Kaplan meier estimates for the primary outcome was done in PCI alone and thrombectomy group within 180 days after the procedure.
In this study, 84 patients were included of whom 53 underwent PCI alone and 31 underwent thrombus aspiration plus PCI. The mean age was 57.3 ± 10 and 55.8 ± 11.2 in PCI alone and thrombectomy group respectively.The rate of the primary outcome in patients who underwent PCI for index STEMI was 18.8% in the PCI-alone group was 9.67% in the thrombectomy group (hazard ratio for the thrombectomy group as compared with PCI alone group was 1.94; 95% confidence interval [CI], 0.46 to 8.03; P = 0.36).
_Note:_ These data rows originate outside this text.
Definition get_str (key : str) (v : value) : option str := get key v ≫= as_str.
(** The first tool block of the wanted name. *)
Definition tool_block (name : str) (resp : value) : option value :=
  content ← get #"content" resp ≫= as_array;
  find_first (λ b, if bool_decide (get_str #"type" b = Some #"tool_use") && bool_decide (get_str #"name" b = Some name) then Some b else None) content.
Section tool.
Context {A : Type} (tool key : str) (missing null : string) (of_value : value → option A) (well_formed : A → bool).
Definition payload_outcome (p : result bool (list value)) : Outcome A :=
  match p with
  | Ok raw => let '(items, dropped) := salvage_items of_value well_formed raw in Success items dropped
  | Err data => ParseError (json_error data)
  end.
Definition parse_tool_response (resp : value) : Outcome A :=
  if bool_decide (get_str #"stop_reason" resp = Some #"max_tokens") then BudgetExhausted
  else
    match tool_block tool resp with
    | None => ParseError (Ipc (Msg missing []))
    | Some block =>
        let input := default VNull (get #"input" block) in
        if is_null input then ParseError (Ipc (Msg null [])) else payload_outcome (payload_from_value key input)
    end.
End tool.
(** Source: core/src/extractor.rs 1167-1204 (parse_entity_response) *)
Definition parse_entity_response : value → Outcome ExtractedEntity :=
  parse_tool_response #"extract_entities" #"entities" "entity extraction response missing tool_use block"
    "entity extraction tool_use block has null input" entity_of entity_well_formed.
(** Source: core/src/extractor.rs 1206-1243 (parse_edge_response) *)
Definition parse_edge_response : value → Outcome ExtractedEdge :=
  parse_tool_response #"extract_edges" #"edges" "edge extraction response missing tool_use block"
    "edge extraction tool_use block has null input" edge_of edge_well_formed.

Definition first_choice (resp : value) : option value := choices ← get #"choices" resp; l ← as_array choices; head l.
(** Source: core/src/extractor.rs 2301-2303 (oai_finish_reason) *)
Definition oai_finish_reason (resp : value) : option str := c ← first_choice resp; get_str #"finish_reason" c.
(** Source: core/src/extractor.rs 2305-2307 (oai_message_content) *)
Definition oai_message_content (resp : value) : option str := c ← first_choice resp; m ← get #"message" c; get_str #"content" m.
(** The outcome, and whether the block had to be isolated; [None] is the panic of the slice. *)
Definition parse_oai_response {A} (key : str) (missing : string) (of_value : value → option A) (well_formed : A → bool) (resp : value) :
    option (Outcome A * bool) :=
  if bool_decide (oai_finish_reason resp = Some #"length") then Some (BudgetExhausted, false)
  else
    match oai_message_content resp with
    | None => Some (ParseError (Ipc (Msg missing [])), false)
    | Some content =>
        json_str ← extract_json_block content;
        Some (payload_outcome of_value well_formed (payload_from_str key json_str), negb (bool_decide (json_str = trim content)))
    end.
(** Source: core/src/extractor.rs 2309-2336 (parse_oai_entity_response) *)
Definition parse_oai_entity_response : value → option (Outcome ExtractedEntity * bool) :=
  parse_oai_response #"entities" "entity extraction response missing message content" entity_of entity_well_formed.
(** Source: core/src/extractor.rs 2338-2365 (parse_oai_edge_response) *)
Definition parse_oai_edge_response : value → option (Outcome ExtractedEdge * bool) :=
  parse_oai_response #"edges" "edge extraction response missing message content" edge_of edge_well_formed.

(** ** Laws *)

Lemma salvage_spec {A} (f : value → option A) wf raw items dropped :
  salvage_items f wf raw = (items, dropped) →
  items = List.filter wf (omap f raw) ∧ (N.of_nat (length items) + dropped = N.of_nat (length raw))%N.
Proof.
  revert items dropped. induction raw as [|v raw IH]; intros items dropped; cbn [salvage_items omap list_omap].
  - intros [= <- <-]. done.
  - destruct (salvage_items f wf raw) as [k d]. destruct (IH k d eq_refl) as [Hk Hd]. cbn [length].
    destruct (f v) as [a|]; [cbn [List.filter]; destruct (wf a)|]; intros [= <- <-]; rewrite Hk in *; cbn [length]; (split; [done|lia]).
Qed.

Definition item_id (item : value) : option N := get #"id" item ≫= as_u64.
Definition about (i : nat) (items : list value) : list value := List.filter (λ x, bool_decide (item_id x = Some (N.of_nat i))) items.

Lemma read_items n items : ∀ seen verdicts,
  length seen = n → length verdicts = n → Forall (λ c, (c + N.of_nat (length items) < 2 ^ 32)%N) seen →
  let '(seen', verdicts') := foldl (read_item n) (seen, verdicts) items in
  length seen' = n ∧ length verdicts' = n ∧
  (∀ i c, seen !! i = Some c → seen' !! i = Some (c + N.of_nat (length (about i items)))%N) ∧
  (∀ i v, verdicts !! i = Some v → verdicts' !! i = Some (match last (about i items) with Some x => get #"duplicate" x ≫= as_bool | None => v end)).
Proof.
  induction items as [|x items IH]; intros seen verdicts Hs Hv Hb; cbn [foldl].
  - split; [done|]. split; [done|]. split; [|done]. intros i c Hi. by rewrite N.add_0_r.
  - assert (Hskip : ∀ seen verdicts, length seen = n → length verdicts = n → Forall (λ c, (c + N.of_nat (length items) < 2 ^ 32)%N) seen →
      (∀ i, (i < n)%nat → about i (x :: items) = about i items) →
      let '(seen', verdicts') := foldl (read_item n) (seen, verdicts) items in
      length seen' = n ∧ length verdicts' = n ∧
      (∀ i c, seen !! i = Some c → seen' !! i = Some (c + N.of_nat (length (about i (x :: items))))%N) ∧
      (∀ i v, verdicts !! i = Some v → verdicts' !! i = Some (match last (about i (x :: items)) with Some x => get #"duplicate" x ≫= as_bool | None => v end))).
    { intros seen0 verdicts0 Hs0 Hv0 Hb0 Hab. specialize (IH seen0 verdicts0 Hs0 Hv0 Hb0). destruct (foldl _ _ _) as [s' v'].
      destruct IH as (? & ? & H1 & H2). split; [done|]. split; [done|]. split.
      - intros i c Hi. rewrite Hab; [by apply H1|]. apply lookup_lt_Some in Hi. lia.
      - intros i v Hi. rewrite Hab; [by apply H2|]. apply lookup_lt_Some in Hi. lia. }
    assert (Hb' : Forall (λ c, (c + N.of_nat (length items) < 2 ^ 32)%N) seen).
    { eapply Forall_impl; [exact Hb|]. cbn. intros c Hc. lia. }
    unfold read_item at 2. fold (item_id x). destruct (item_id x) as [id|] eqn:Hid.
    2: { apply Hskip; [done..|]. intros i _. unfold about. cbn. by rewrite Hid. }
    destruct (N.leb_spec (N.of_nat n) id).
    { apply Hskip; [done..|]. intros i Hi. unfold about. cbn. rewrite Hid, bool_decide_eq_false_2; [done|]. intros [= ->]. lia. }
    cbn [fst snd]. specialize (IH (alter (λ c, add32 c 1) (N.to_nat id) seen) (<[N.to_nat id := get #"duplicate" x ≫= as_bool]> verdicts)).
    rewrite length_alter, length_insert in IH. specialize (IH Hs Hv).
    assert (Hb2 : Forall (λ c, (c + N.of_nat (length items) < 2 ^ 32)%N) (alter (λ c, add32 c 1) (N.to_nat id) seen)).
    { apply Forall_lookup. intros i c Hi. destruct (decide (i = N.to_nat id)) as [->|Hne].
      - rewrite list_lookup_alter_eq in Hi. apply fmap_Some in Hi as (c0 & Hc0 & ->).
        rewrite Forall_lookup in Hb. specialize (Hb _ _ Hc0). cbn in Hb. rewrite add32_small by lia. lia.
      - rewrite list_lookup_alter_ne in Hi by done. rewrite Forall_lookup in Hb'. by eapply Hb'. }
    specialize (IH Hb2). destruct (foldl _ _ _) as [s' v']. destruct IH as (? & ? & H1 & H2). split; [done|]. split; [done|]. split.
    + intros i c Hi. destruct (decide (i = N.to_nat id)) as [->|Hne].
      * rewrite (H1 _ (c + 1)%N).
        -- unfold about. cbn [List.filter]. rewrite Hid, N2Nat.id, (bool_decide_eq_true_2 (Some id = Some id)) by done. cbn [length]. f_equal. lia.
        -- rewrite list_lookup_alter_eq, Hi. cbn. rewrite Forall_lookup in Hb. specialize (Hb _ _ Hi). cbn in Hb. rewrite add32_small by lia. done.
      * rewrite (H1 _ c) by by rewrite list_lookup_alter_ne. unfold about. cbn [List.filter].
        rewrite Hid, bool_decide_eq_false_2; [done|]. intros [= ->]. lia.
    + intros i v Hi. destruct (decide (i = N.to_nat id)) as [->|Hne].
      * rewrite (H2 _ (get #"duplicate" x ≫= as_bool)).
        -- unfold about. cbn [List.filter]. rewrite Hid, N2Nat.id, (bool_decide_eq_true_2 (Some id = Some id)) by done.
           rewrite last_cons. by destruct (last _).
        -- rewrite list_lookup_insert_eq; [done|]. apply lookup_lt_Some in Hi. lia.
      * rewrite (H2 _ v) by by rewrite list_lookup_insert_ne. unfold about. cbn [List.filter].
        rewrite Hid, bool_decide_eq_false_2; [done|]. intros [= ->]. lia.
Qed.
The secondary outcome occurred in 33.96% of patients in PCI alone group and 25.8% of patients in thrombectomy group (hazard ratio 1.33; 95% CI 0.57- 3.05 with p value of 0.5).
Subgroup analysis of the study done for the occurrence of the primary outcome within 180 days, revealed that the patients with initial TIMI thrombus grade ≥ 3, anterior wall MI and symptom onset < 6hrs had a higher risk of mortality in PCI alone group when compared to thrombectomy group however it was not statistically significant. (HR 2.00; 95% CI 0.4-10; p=0.41, HR 2.5; 95% CI 0.5-11.7; p=0.25, HR 3.76; 95%CI 0.4-33.7; p=0.24 respectively). In our study, two patients suffered from stroke, one in each group. Kaplan meier analysis demonstrated that there was no statistically significant difference in time to death between the 2 groups over a period of 180 days.
In our study, patients who were undergoing primary PCI, there was 94% higher risk of death within 180 days in PCI alone group when compared to thrombectomy group. In patients with higher initial TIMI thrombus grade or anterior wall MI or symptom onset less than 6 hrs had higher risk of death with PCI alone as compared with thrombectomy. Our study demonstrates that thrombus aspiration followed by PCI yields better clinical outcomes in such cases.